Aim of the task → Starting at the line below holding "Definition claim_times (payload" and stopping at the line holding "jwt_current now payload", print every line exactly, both ends included, and leave the rest out.

[Collected data]
───
(* ===== verification/Cli.v ===== *)
(** * Cli: operator tokens and the database command ([cli/auth.py],
    [cli/database.py])

    PyJWT is the interface [Jwt]: what it encodes under a secret it decodes
    under that secret while the token is current, and refuses once it has
    expired. The parser of the command line gives [Args]. *)

From Stdlib Require Import Ascii.
From S2P Require Import Prelude Rounding PyFloat PyDecimal PyData PyValue Models Access Json RateLimit Environment Migrations.

#[local] Open Scope string_scope.
#[local] Open Scope list_scope.

(** ** PyJWT *)

(** The claims PyJWT checks, in seconds since the epoch. *)
Definition claim_times (payload : dict) (iat exp : Z) : Prop := pget "iat" payload = PInt iat /\ pget "exp" payload = PInt exp.

Class Jwt : Type := {
  jwt_encode : dict -> string -> string -> result string;
  jwt_decode : datetime -> string -> string -> string -> result dict;
  jwt_current now payload secret algorithm token iat exp :
    jwt_encode payload secret algorithm = Ok token -> json_exact (PDict payload) = true -> claim_times payload iat exp ->
    (seconds iat <= now < seconds exp)%Z -> jwt_decode now token secret algorithm = Ok payload;
  jwt_expired now payload secret algorithm token iat exp :
    jwt_encode payload secret algorithm = Ok token -> json_exact (PDict payload) = true -> claim_times payload iat exp ->
    (seconds iat <= now)%Z -> (seconds exp <= now)%Z -> jwt_decode now token secret algorithm = raise PyJWTError "ExpiredSignatureError" }.

(** ** The commands *)

Definition DEFAULT_ROLES : list string := ["platform_admin"].
Definition DEFAULT_PERMISSIONS : list string := ["operations:read"; "config:write"; "risk:read"; "risk:write"; "incident:write"; "trading:write"].

Section Issue.
Context {J : Jwt} (st : JwtSettings).

Definition token_payload (subject : string) (roles permissions : list string) (now expires_in_seconds : Z) : dict :=
  [("sub", PStr subject); ("roles", PList (map PStr roles)); ("permissions", PList (map PStr permissions));
   ("iat", PInt now); ("exp", PInt (now + expires_in_seconds))].

Definition issue_token (time : float) (subject : string) (roles permissions : list string) (expires_in_seconds : Z) : result string :=
  now ← py_int (PFloat time);
  jwt_encode (token_payload subject roles permissions now expires_in_seconds) (JWT_SECRET st) (JWT_ALGORITHM st).

(** [_csv] *)
Definition csv (value : string) : list string :=
  List.filter (fun s => negb (String.eqb s "")) (map str_strip (str_split "," value)).

Record Args : Type := mkArgs { ag_subject : string; ag_roles : string; ag_permissions : string; ag_expires_in_seconds : Z }.
Definition default_args : Args := mkArgs "operator" (str_join "," DEFAULT_ROLES) (str_join "," DEFAULT_PERMISSIONS) 86400.

(** The token printed. *)
Definition main (time : float) (args : Args) : result string :=
  issue_token time (ag_subject args) (csv (ag_roles args)) (csv (ag_permissions args)) (ag_expires_in_seconds args).
End Issue.

(** ** Comma-separated lists *)

Lemma split_go_end c x cur : str_contains c x = false -> str_split_go c cur x = [str_rev_app cur "" +:+ x].
Proof.
  revert cur. induction x as [|a x IH]; intros cur; cbn [str_split_go str_contains]; [by rewrite append_nil|].
  intros [Ha Hx]%orb_false_iff. rewrite Ha, IH by done. cbn [str_rev_app]. by rewrite (str_rev_app_acc cur (String a "")), append_assoc.
Qed.
Lemma split_go_sep c x rest cur : str_contains c x = false ->
  str_split_go c cur (x +:+ String c rest) = (str_rev_app cur "" +:+ x) :: str_split_go c "" rest.
Proof.
  revert cur. induction x as [|a x IH]; intros cur; cbn [str_contains].
  - intros _. change ("" +:+ String c rest) with (String c rest). cbn [str_split_go]. by rewrite Ascii.eqb_refl, append_nil.
  - intros [Ha Hx]%orb_false_iff. change (String a x +:+ String c rest) with (String a (x +:+ String c rest)). cbn [str_split_go]. rewrite Ha, IH by done. cbn [str_rev_app].
    by rewrite (str_rev_app_acc cur (String a "")), append_assoc.
Qed.

Lemma split_join x l : Forall (fun s => str_contains "," s = false) (x :: l) -> str_split "," (str_join "," (x :: l)) = x :: l.
Proof.
  unfold str_split. revert x. induction l as [|y l IH]; intros x F; inversion_clear F as [|? ? Hx Hl].
  - by apply split_go_end.
  - cbn [str_join] in *. change ("," +:+ ?t) with (String "," t). rewrite split_go_sep by done. cbn [str_rev_app String.append]. f_equal. by apply IH.
Qed.

(** What the command line joins, [_csv] gives back: a list of stripped,
    non-empty names without commas. *)
Lemma csv_round_trip l : Forall (fun s => str_contains "," s = false /\ name_ok s) l -> csv (str_join "," l) = l.
Proof.
  intros F. destruct l as [|x l]; [done|]. unfold csv. rewrite split_join by (eapply Forall_impl; [exact F|by intros ? []]).
  induction F as [|y k [_ [Hn Hs]] F IH]; [done|]. cbn [map List.filter]. rewrite Hs.
  destruct (String.eqb_spec y "") as [->|_]; [by destruct Hn|]. cbn [negb]. f_equal. by destruct k; [|apply IH].
Qed.

(** ** Times *)

Lemma Qtrunc_int q z : (q == inject_Z z)%Q -> Qtrunc q = z.
Proof.
  destruct q as [n d]. unfold Qeq, Qtrunc. simpl. rewrite Z.mul_1_r. intros ->. by apply Z.quot_mul.
Qed.

(** Whole seconds up to the year 9999 are converted exactly. *)
Lemma fromtimestamp_int q z : (q == inject_Z z)%Q -> (0 <= z <= 253402300799)%Z -> fromtimestamp (Fin q) = Ok (seconds z).
Proof.
  intros Hq Hz. unfold fromtimestamp. cbv zeta. rewrite (Qtrunc_int q z Hq).
  assert (R : Qred (q - inject_Z z) = 0%Q).
  { change 0%Q with (Qred 0). apply Qred_complete. rewrite Hq. ring. }
  rewrite R. replace (Qrne (fval (fmul (Fin 0) (of_Z 1000000)))) with 0%Z by (vm_compute; reflexivity).
  unfold seconds, min_datetime, max_datetime. rewrite Z.add_0_r.
  replace ((2 ^ 63 <=? z) || (z <? - 2 ^ 63))%Z with false by (symmetry; apply orb_false_iff; split; [apply Z.leb_gt|apply Z.ltb_ge]; lia).
  replace ((-62135596800000000 <=? z * 1000000) && (z * 1000000 <=? 253402300799999999))%Z with true; [done|].
  symmetry. apply andb_true_iff. split; apply Z.leb_le; lia.
Qed.

Lemma py_float_int z : (0 <= z <= 253402300799)%Z -> exists q, py_float (PInt z) = Ok (Fin q) /\ (q == inject_Z z)%Q.
Proof. intros Hz. destruct (of_Z_exact z) as (q & E & Hq); [lia|]. exists q. unfold py_float. by rewrite E. Qed.

(** ** Issued tokens at the guards *)

Section Guards.
Context {J : Jwt} (st : JwtSettings).

Lemma token_payload_exact subject roles permissions now ttl : json_exact (PDict (token_payload subject roles permissions now ttl)) = true.
Proof.
  assert (L : forall l, forallb json_exact (map PStr l) = true) by (intros l; by induction l).
  cbn [token_payload json_exact map fst snd forallb]. rewrite !L. reflexivity.
Qed.

Lemma texts_set l : py_set (PList (map PStr l)) = Ok (map PStr l).
Proof.
  unfold py_set. cbn [iterate]. unfold mbind, result_bind.
  assert (H : forallb hashable (map PStr l) = true) by (by induction l). by rewrite H.
Qed.

Lemma text_elem s l : PStr s ∈ map PStr l <-> s ∈ l.
Proof.
  rewrite !list_elem_of_In, in_map_iff. split; [by intros (x & [= ->] & H)|]. intros H. by exists s.
Qed.

Definition issued (now : datetime) (payload : dict) (roles permissions : list string) (request : AuthRequest) : Prop :=
  authenticated (jwt_decode now) st now request payload (map PStr permissions) (map PStr roles).

Lemma issued_current time subject roles permissions ttl token iat now request :
  issue_token st time subject roles permissions ttl = Ok token -> py_int (PFloat time) = Ok iat -> aq_credentials request = Some token ->
  (seconds iat <= now < seconds (iat + ttl))%Z -> (0 <= iat + ttl <= 253402300799)%Z ->
  issued now (token_payload subject roles permissions iat ttl) roles permissions request.
Proof.
  intros I T C N R. unfold issue_token in I. rewrite T in I. unfold mbind, result_bind in I.
  exists token. split; [done|]. split; [|split; [|split; apply texts_set]].
  - by apply (jwt_current _ _ _ _ _ iat (iat + ttl) I (token_payload_exact _ _ _ _ _)).
  - right. destruct (py_float_int (iat + ttl) R) as (q & F & Q). exists (Fin q), (seconds (iat + ttl)). split; [exact F|].
    split; [by apply fromtimestamp_int|lia].
Qed.
End Guards.

(** A token the library refuses is a 401 at every guard. *)
Lemma refused_token jwt_decode st now request token reason allowed_roles allowed_permissions why l :
  aq_credentials request = Some token -> jwt_decode token (JWT_SECRET st) (JWT_ALGORITHM st) = raise PyJWTError reason ->
  (require_access jwt_decode st now allowed_roles allowed_permissions why request l).2 = raise HTTPException "401: invalid token".
Proof.
  intros C D. rewrite require_access_eq. unfold authenticate. rewrite C.
  unfold mbind, se_bind, log, se_modify, decode_token. rewrite D. reflexivity.
Qed.

(** C22: a token issued for an operator opens exactly the guards its roles and
    permissions name, from the second it is issued until it expires, and its
    holder is then refused with 401 by every guard. *)
Theorem issued_token_opens_guards {J : Jwt} st time subject roles permissions ttl token :
  issue_token st time subject roles permissions ttl = Ok token ->
  exists iat payload, py_int (PFloat time) = Ok iat /\ pget "sub" payload = PStr subject /\
    forall now request l allowed_roles allowed_permissions reason, aq_credentials request = Some token -> (seconds iat <= now)%Z ->
      let answer := (require_access (jwt_decode now) st now allowed_roles allowed_permissions reason request l).2 in
      ((now < seconds (iat + ttl))%Z -> (0 <= iat + ttl <= 253402300799)%Z ->
         answer = Ok payload <-> (exists r, r ∈ allowed_roles /\ r ∈ roles) \/ (exists p, p ∈ allowed_permissions /\ p ∈ permissions)) /\
      ((seconds (iat + ttl) <= now)%Z -> answer = raise HTTPException "401: invalid token").
Proof.
  intros I. pose proof I as I0. unfold issue_token in I0. apply result_bind_ok in I0 as (iat & T & En).
  exists iat, (token_payload subject roles permissions iat ttl). split; [exact T|]. split; [done|].
  intros now request l allowed_roles allowed_permissions reason C N. cbv zeta. split.
  - intros X R. pose proof (issued_current st time subject roles permissions ttl token iat now request I T C (conj N X) R) as A.
    rewrite guard_grants_iff. setoid_rewrite <- (text_elem _ roles). setoid_rewrite <- (text_elem _ permissions). split.
    + intros (ps & rs & (token' & C' & D' & _ & P' & R') & H). destruct A as (token0 & C0 & D0 & _ & P0 & R0).
      rewrite P0 in P'. rewrite R0 in R'. injection P' as <-. injection R' as <-. exact H.
    + intros H. eexists _, _. split; [exact A|exact H].
  - intros X. eapply refused_token; [exact C|].
    by apply (jwt_expired _ _ _ _ _ iat (iat + ttl) En (token_payload_exact _ _ _ _ _)).
Qed.

(** A JWT library that signs nothing. *)
Definition plain_decode (now : datetime) (token : string) : result dict :=
  v ← loads token;
  match v with
  | PDict d =>
      match pget "iat" d, pget "exp" d with
      | PInt iat, PInt exp =>
          if (now <? seconds iat)%Z then raise PyJWTError "ImmatureSignatureError"
          else if (seconds exp <=? now)%Z then raise PyJWTError "ExpiredSignatureError" else Ok d
      | _, _ => Ok d
      end
  | _ => raise PyJWTError "DecodeError"
  end.

#[export, refine] Instance plain_jwt : Jwt := {
  jwt_encode payload _ _ := Ok (dumps_compact (PDict payload));
  jwt_decode now token _ _ := plain_decode now token;
  jwt_current := _; jwt_expired := _ }.
Proof.
  - intros now payload secret algorithm token iat exp En X [I E] [N1 N2]. assert (token = dumps_compact (PDict payload)) as -> by congruence.
    unfold plain_decode, mbind, result_bind. rewrite (proj1 (json_round_trip _ X)), I, E.
    by rewrite (proj2 (Z.ltb_ge _ _) N1), (proj2 (Z.leb_gt _ _) N2).
  - intros now payload secret algorithm token iat exp En X [I E] N1 N2. assert (token = dumps_compact (PDict payload)) as -> by congruence.
    unfold plain_decode, mbind, result_bind. rewrite (proj1 (json_round_trip _ X)), I, E.
    by rewrite (proj2 (Z.ltb_ge _ _) N1), (proj2 (Z.leb_le _ _) N2).
Defined.

(** The default token, issued at 1700000000.5 for a day. *)
Lemma issued_token_opens_guards_witness :
  let st := mkJwt "secret" "HS256" in
  exists token payload, Cli.main st (flit 34000000010 20) default_args = Ok token /\
    forall l, (require_risk_write (jwt_decode (seconds 1700000100)) st (seconds 1700000100) (mkAuthRequest "/x" None (Some token)) l).2 = Ok payload.
Proof.
  intros st. destruct (Cli.main st (flit 34000000010 20) default_args) as [token|e] eqn:M; [|exfalso; vm_compute in M; discriminate].
  unfold Cli.main in M. destruct (issued_token_opens_guards st _ _ _ _ _ token M) as (iat & payload & T & _ & G).
  exists token, payload. split; [reflexivity|]. intros l. vm_compute in T. injection T as <-.
  refine (proj2 (proj1 (G (seconds 1700000100) (mkAuthRequest "/x" None (Some token)) l _ _ _ eq_refl _) _ _) _).
  - vm_compute. discriminate.
  - vm_compute. reflexivity.
  - split; vm_compute; discriminate.
  - left. exists "platform_admin". split; [left|]. apply (bool_decide_unpack _). vm_compute. exact I.
Defined.

(** ** [cli/database.py] *)

(** The database as the two runners see it: each has its own history table. *)
Record Db : Type := mkDb { db_migrations : list string; db_seeds : list string; db_log : list string; db_calls : nat; db_output : list dict }.

Definition on_migrations {A} (m : SE Conn A) : SE Db A :=
  fun d => let '(c, r) := m (mkConn (db_migrations d) (db_log d) (db_calls d)) in
           (mkDb (cn_versions c) (db_seeds d) (cn_log c) (cn_calls c) (db_output d), r).
Definition on_seeds {A} (m : SE Conn A) : SE Db A :=
  fun d => let '(c, r) := m (mkConn (db_seeds d) (db_log d) (db_calls d)) in
           (mkDb (db_migrations d) (cn_versions c) (cn_log c) (cn_calls c) (db_output d), r).

Definition print_applied (name : string) (applied : list string) : SE Db unit :=
  se_modify (fun d => mkDb (db_migrations d) (db_seeds d) (db_log d) (db_calls d) (db_output d ++ [[(name, PList (map PStr applied))]])).

(** [_run] *)
Definition run_database (execute : nat -> string -> result unit) (has_table : list string -> string -> bool) (action : string) (migrations seeds : list Script) : SE Db unit :=
  _ ← (if bool_decide (action ∈ ["migrate"; "all"])
       then applied ← on_migrations (migrate execute has_table migrations); print_applied "migrations_applied" applied else mret tt);
  if bool_decide (action ∈ ["seed"; "all"]) then applied ← on_seeds (seed execute seeds); print_applied "seeds_applied" applied else mret tt.

(** Seeds are only applied to a migrated schema: when the migrations fail,
    nothing of either directory has been applied and nothing is printed. *)
Lemma all_stops_at_migrations execute has_table migrations seeds d d' e :
  on_migrations (migrate execute has_table migrations) d = (d', Err e) ->
  run_database execute has_table "all" migrations seeds d = (d', Err e) /\
  db_seeds d' = db_seeds d /\ db_migrations d' = db_migrations d /\ db_log d' = db_log d /\ db_output d' = db_output d.
Proof.
  intros M. split; [unfold run_database; rewrite (bool_decide_true ("all" ∈ ["migrate"; "all"])) by set_solver; unfold mbind, se_bind; by rewrite M|].
  unfold on_migrations in M. destruct (migrate execute has_table migrations _) as [c r] eqn:R. injection M as <- ->.
  by apply migrate_failed in R as [-> ->].
Qed.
───
Solution to this exercise →
Definition claim_times (payload : dict) (iat exp : Z) : Prop := pget "iat" payload = PInt iat /\ pget "exp" payload = PInt exp.

Class Jwt : Type := {
  jwt_encode : dict -> string -> string -> result string;
  jwt_decode : datetime -> string -> string -> string -> result dict;
  jwt_current now payload secret algorithm token iat exp :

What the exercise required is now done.